WHAT’S INCLUDED?: Tips to drivers and lodge staff; accommodation from the night of day 1 to the night day 17 if taking only the main tour, and through the night of day 3 of the extension if also taking the extension; meals from dinner on day 1 (unless you arrive too late for dinner service) to breakfast on day 18 if taking only the main tour, and to breakfast on day 4 of the extension if also taking the extension (if you have a very early departing flight, you may miss the included breakfast on the last day); safe drinking water and/or juice during meals; safe drinking water as well as tea and coffee during meals are available; Tropical Birding tour leader with scope and audio gear from the morning of day 2 to the afternoon of day 17 if taking only the main tour, or to the afternoon of day 4 of the extension if also taking the extension; one arrival and one departure airport transfer per person on the designated arrival and departure days (transfers may be shared with other participants of the same tour if they are on the same flight); ground transport for the group to all sites in the itinerary from day 2 to day 17 (and to day 4 of the extension if also taking the extension) in a suitable vehicle with a local driver; entrance fees to birding sites mentioned in the itinerary; a domestic flight from Ulaanbaatar to Khovd; a printed and bound checklist to keep track of your sightings (given to you at the start of the tour – only electronic copies can be provided in advance). Although Covid-tests are not included in the pricing, we will definitely be making provisions for any testing required by participants before their flights home from Ulanbataar.

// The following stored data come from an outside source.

Definition max_var_index (c : sp_pcontext) : Z := m_max_var_index c.
Definition current_var_count (c : sp_pcontext) : Z := u32 (m_var_offset c + u32 (Z.of_nat (length (m_vars c)))).
Definition context_var_count (c : sp_pcontext) : Z := u32 (Z.of_nat (length (m_vars c))).
Definition get_context_variable (c : sp_pcontext) (i : nat) : option N := m_vars c !! i.
(** [i] counts from the last variable; the assertion is that there is one. *)
Definition get_last_context_variable (c : sp_pcontext) (i : nat) : option N :=
  if decide (i < length (m_vars c))%nat then m_vars c !! (length (m_vars c) - i - 1)%nat else None.
Definition declare_var_boundary (c : sp_pcontext) (n : Z) : sp_pcontext :=
  Ctx (m_max_var_index c) (m_max_cursor_index c) (m_var_offset c) (m_cursor_offset c) (m_vars c) (m_cursors c) n (m_num_case_exprs c)
    (m_case_expr_ids c) (m_labels c) (m_goto_labels c).
Definition child_context (children : list N) (i : nat) : N := if decide (i < length children)%nat then default 0%N (children !! i) else 0%N.
Definition cursor_offset (c : sp_pcontext) : Z := m_cursor_offset c.
Definition frame_cursor_count (c : sp_pcontext) : Z := u32 (Z.of_nat (length (m_cursors c))).
Definition max_cursor_index (c : sp_pcontext) : Z := u32 (m_max_cursor_index c + frame_cursor_count c).
Definition current_cursor_count (c : sp_pcontext) : Z := u32 (m_cursor_offset c + frame_cursor_count c).

(** *** CASE expressions: numbers, and a stack of the ones being parsed, the last one at the end *)
Definition register_case_expr (c : sp_pcontext) : sp_pcontext * Z := (with_cases c (s32 (m_num_case_exprs c + 1)) (m_case_expr_ids c), m_num_case_exprs c).
Definition get_num_case_exprs (c : sp_pcontext) : Z := m_num_case_exprs c.
(** [append] reports whether there was no memory. *)
Definition push_case_expr_id (c : sp_pcontext) (id : Z) (oom : bool) : sp_pcontext * bool :=
  if oom then (c, true) else (with_cases c (m_num_case_exprs c) (m_case_expr_ids c ++ [id]), false).
Definition pop_case_expr_id (c : sp_pcontext) : sp_pcontext := with_cases c (m_num_case_exprs c) (take (length (m_case_expr_ids c) - 1) (m_case_expr_ids c)).
Definition get_current_case_expr_id (c : sp_pcontext) : option Z := last (m_case_expr_ids c).

(** *** Labels: a context with the contexts around it, from the inside out *)
Fixpoint last_label (ctxs : list sp_pcontext) : option sp_label :=
  match ctxs with
  | [] => None
  | c :: parents => match head (m_labels c) with Some l => Some l | None => last_label parents end
  end.
Definition last_goto_label (c : sp_pcontext) : option sp_label := head (m_goto_labels c).
Definition pop_label (c : sp_pcontext) : sp_pcontext * option sp_label := (with_labels c (tail (m_labels c)), head (m_labels c)).
(** The errors reported, and the result. *)
Definition ER_SP_LABEL_REDEFINE : Z := 1309.
Definition ER_SP_DUP_COND : Z := 1332.
Definition ER_SP_CURSOR_MISMATCH : Z := 1324.
Definition block_label_declare (find_label : bool) : list Z * bool := if find_label then ([ER_SP_LABEL_REDEFINE], true) else ([], false).
Definition declare_condition (find_condition add_condition : bool) : list Z * bool :=
  if find_condition then ([ER_SP_DUP_COND], true) else ([], add_condition).
Definition find_cursor_with_error (pcursor : option N) : list Z * option N :=
  match pcursor with Some c => ([], Some c) | None => ([ER_SP_CURSOR_MISMATCH], None) end.
(** The loops its users write: fill, and go through. *)
Fixpoint fill (k : Ordered_key) (rows : list Z) : option Ordered_key := match rows with [] => Some k | r :: rows => k ← add_key k r; fill k rows end.
Fixpoint scan_from (fuel : nat) (k : Ordered_key) : option (list Z) :=
  match fuel with
  | O => None
  | S fuel => r ← current k; '(k, more) ← next k; if (more : bool) then rs ← scan_from fuel k; Some (r :: rs) else Some [r]
  end.
Definition scan (fuel : nat) (k : Ordered_key) : option (list Z) := k ← first k; scan_from fuel k.
Fixpoint set_nulls (k : Ordered_key) (rows : list Z) : option Ordered_key := match rows with [] => Some k | r :: rows => k ← set_null k r; set_nulls k rows end.

Lemma fill_spec rows : ∀ k pre rest, key_buff k = pre ++ rest → cur_key_idx k = Z.of_nat (length pre) → (length rows ≤ length rest)%nat →
  key_buff_elements k = Z.of_nat (length (key_buff k)) → Z.of_nat (length (key_buff k)) < 2 ^ 64 →
  ∃ k', fill k rows = Some k' ∧ key_buff k' = pre ++ rows ++ drop (length rows) rest ∧ key_buff_elements k' = key_buff_elements k ∧
    cur_key_idx k' = Z.of_nat (length pre + length rows).
Proof.
  induction rows as [|r rows IH]; intros k pre rest Hb Hc Hl He H64; cbn in Hl.
  - exists k. rewrite Nat.add_0_r. split_and!; [done|cbn; by rewrite drop_0|done..].
  - destruct rest as [|x rest]; cbn in Hl; [lia|]. rewrite Hb, length_app in He, H64. cbn in He, H64.
    cbn [fill]. unfold add_key. rewrite decide_True by lia. rewrite Hc, Nat2Z.id, Hb, list_lookup_middle by done. cbn [mbind option_bind].
    assert (Hi : <[length pre := r]> (pre ++ x :: rest) = pre ++ r :: rest) by (rewrite insert_app_r_alt, Nat.sub_diag by lia; done). rewrite Hi.
    assert (Hu : u64 (Z.of_nat (length pre) + 1) = Z.of_nat (length (pre ++ [r]))) by (rewrite length_app; unfold wrapu; rewrite Z.mod_small; cbn; lia).
    rewrite Hu. destruct (IH (with_cur k (pre ++ r :: rest) (Z.of_nat (length (pre ++ [r])))) (pre ++ [r]) rest) as (k' & Hf & Hk & Hek & Hck);
      cbn; rewrite ?length_app; cbn; [by rewrite <- app_assoc|done|lia|lia|lia|].
    rewrite length_app in Hf. exists k'. split_and!; [exact Hf|by rewrite Hk, <- app_assoc|done|]. rewrite Hck, length_app. cbn. lia.
Qed.
Lemma scan_spec fuel : ∀ k pre r rest, key_buff k = pre ++ r :: rest → cur_key_idx k = Z.of_nat (length pre) → (length rest < fuel)%nat →
  key_buff_elements k = Z.of_nat (length (key_buff k)) → Z.of_nat (length (key_buff k)) < 2 ^ 64 → scan_from fuel k = Some (r :: rest).
Proof.
  induction fuel as [|fuel IH]; intros k pre r rest Hb Hc Hf He H64; [lia|]. rewrite Hb, length_app in He, H64. cbn in He, H64.
  cbn [scan_from]. unfold current. rewrite decide_True by lia. rewrite Hc, Nat2Z.id, Hb, list_lookup_middle by done. cbn [mbind option_bind].
  unfold next. rewrite decide_True by lia. rewrite Hc.
  assert (Hu : u64 (key_buff_elements k - 1) = Z.of_nat (length pre + length rest)) by (unfold wrapu; rewrite Z.mod_small; lia). rewrite Hu.
  destruct rest as [|x rest]; cbn in *.
  - by rewrite decide_False by lia.
  - rewrite decide_True by lia. assert (Hn : u64 (Z.of_nat (length pre) + 1) = Z.of_nat (length (pre ++ [r]))) by (rewrite length_app; unfold wrapu; rewrite Z.mod_small; cbn; lia).
    rewrite Hn, (IH _ (pre ++ [r]) x rest); cbn; rewrite ?length_app; cbn; try done; try lia.
    all: rewrite <- ?app_assoc; cbn; rewrite ?Hb; rewrite ?length_app; cbn; try done; lia.
Qed.
Lemma set_null_bit k row : 0 ≤ row < n_bits (null_key k) → n_bits (null_key k) < 2 ^ 32 → n_bits (null_key k) ≤ 8 * Z.of_nat (length (bitmap (null_key k))) →
  ∃ k', set_null k row = Some k' ∧ n_bits (null_key k') = n_bits (null_key k) ∧ length (bitmap (null_key k')) = length (bitmap (null_key k)) ∧
    (null_count k', min_null_row k', max_null_row k', records k') = (null_count k, min_null_row k, max_null_row k, records k) ∧
    ∀ i, 0 ≤ i → byte_bit (bitmap (null_key k')) i = bool_decide (i = row) || byte_bit (bitmap (null_key k)) i.
Proof.
  intros Hr H32 Hn. unfold set_null, bitmap_set_bit. replace (u32 row) with row by (unfold wrapu; rewrite Z.mod_small; lia).
  rewrite bool_decide_eq_true_2 by lia. cbn [andb negb]. unfold _bitmap_set_bit.
  pose proof (Z.mod_pos_bound row 8 ltac:(lia)).
  destruct (update_some (null_key k) row (λ b, b .| (1 ≪ (row .& 7)))) as [m Hm]; [lia|]. rewrite Hm. cbn.
  assert (n_bits m = n_bits (null_key k) ∧ length (bitmap m) = length (bitmap (null_key k))) as [H1 H2].
  { unfold update in Hm. apply bind_Some in Hm as (b & Hb & [= <-]). cbn. by rewrite length_insert. }
  eexists. split; [done|]. cbn. split_and!; [done..|]. intros i Hi.
  rewrite (update_bit (null_key k) row (λ b, b .| (1 ≪ (row .& 7))) (λ _, true) m i ltac:(lia) Hi); [case_decide; case_bool_decide; done| |done].
  intros c j Hj. rewrite land7, Z.lor_spec, shl1_bit by lia. case_decide as E.
  - by rewrite (bool_decide_eq_true_2 _ E), orb_true_r.
  - by rewrite (bool_decide_eq_false_2 _ E), orb_false_r.
Qed.
End OrderedKey.

(** ** Copying a value into a key *)

Module StoreKey.

Inductive store_key_result := STORE_KEY_OK | STORE_KEY_FATAL | STORE_KEY_CONV.
#[global] Instance store_key_result_eq : EqDecision store_key_result.
Proof. solve_decision. Defined.
(** The conversion of a number of the range 0 to 2. *)
Definition as_result (z : Z) : store_key_result := if decide (z = 0) then STORE_KEY_OK else if decide (z = 1) then STORE_KEY_FATAL else STORE_KEY_CONV.
Definition MODE_NO_ZERO_IN_DATE : Z := 1 ≪ 23.
Definition MODE_NO_ZERO_DATE : Z := 1 ≪ 24.
Definition MODE_INVALID_DATES : Z := 1 ≪ 25.
Inductive enum_check_fields := CHECK_FIELD_IGNORE | CHECK_FIELD_EXPRESSION | CHECK_FIELD_WARN | CHECK_FIELD_ERROR_FOR_NULL.

(** The members of the key and of the session, and all else, which the field and the item read and write.  The null flag of the
    field can be [err], so saving into the field can change it. *)
Record state (W : Type) := St { null_key : bool; err : Z; inited : bool; count_cuted_fields : enum_check_fields; sql_mode : Z; world : W }.
Arguments St {_}.
Arguments null_key {_}.
Arguments err {_}.
Arguments inited {_}.
Arguments count_cuted_fields {_}.
Arguments sql_mode {_}.
Arguments world {_}.

Section Keys.
Context {W : Type}.
Notation st := (state W).
Definition with_modes (s : st) (c : enum_check_fields) (m : Z) : st := St (null_key s) (err s) (inited s) c m (world s).
Definition with_null (s : st) (n : bool) : st := St n (err s) (inited s) (count_cuted_fields s) (sql_mode s) (world s).
Definition with_err (s : st) (e : Z) : st := St (null_key s) (u8 e) (inited s) (count_cuted_fields s) (sql_mode s) (world s).
Definition with_inited (s : st) (b : bool) : st := St (null_key s) (err s) b (count_cuted_fields s) (sql_mode s) (world s).

Definition copy (copy_inner : st → st * store_key_result) (s : st) : st * store_key_result :=
  let saved := count_cuted_fields s in
  let orig := sql_mode s in
  let m := sql_mode s .& u64 (Z.lnot (MODE_NO_ZERO_IN_DATE .| MODE_NO_ZERO_DATE)) .| MODE_INVALID_DATES in
  let '(s, result) := copy_inner (with_modes s CHECK_FIELD_IGNORE m) in
  (with_modes s saved orig, result).

(** What the field, the item and the session do.  The column map a build with assertions opens for the time of the copy is not followed. *)
Context (bzero_and_do_copy field_reset save_val : st → st) (save_in_field : st → st * Z) (field_is_null : Z → W → bool)
  (is_error item_null_value : W → bool).
Definition field_copy_inner (s : st) : st * store_key_result :=
  let s := bzero_and_do_copy s in
  let s := with_null s (field_is_null (err s) (world s)) in
  (s, if decide (err s ≠ 0) then STORE_KEY_FATAL else STORE_KEY_OK).
Definition item_copy_inner (use_value : bool) (s : st) : st * store_key_result :=
  let s := field_reset s in
  let '(s, res) := if use_value then (save_val s, 0) else save_in_field s in
  let res := if decide (res = 0 ∧ is_error (world s) = true) then 1 else res in
  let s := with_null s (field_is_null (err s) (world s) || item_null_value (world s)) in
  (s, if decide (err s ≠ 0 ∨ res < 0 ∨ 2 < res) then STORE_KEY_FATAL else as_result res).
Definition const_save (s : st) : st :=
  let s := with_inited s true in
  let '(s, res) := save_in_field s in
  let s := if decide (res ≠ 0 ∧ err s = 0) then with_err s (if decide (res < 0) then 1 else res) else s in
  if decide (err s = 0 ∧ is_error (world s) = true) then with_err s 1 else s.
Definition const_copy_inner (s : st) : st * store_key_result :=
  let s := if inited s then s else const_save s in
  let s := with_null s (field_is_null (err s) (world s) || item_null_value (world s)) in
  (s, if decide (2 < err s) then STORE_KEY_FATAL else as_result (err s)).
End Keys.
End StoreKey.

WHAT’S NOT INCLUDED?: Optional tips to the tour leader; tips for luggage porters in the city hotels (if you require their services); international flights; snacks; additional drinks apart from those included; alcoholic beverages; travel insurance; excursions not included in the tour itinerary; extras in hotels such as laundry service, minibar, room service, telephone calls, and personal items; medical fees; other items or services not specifically mentioned as being included.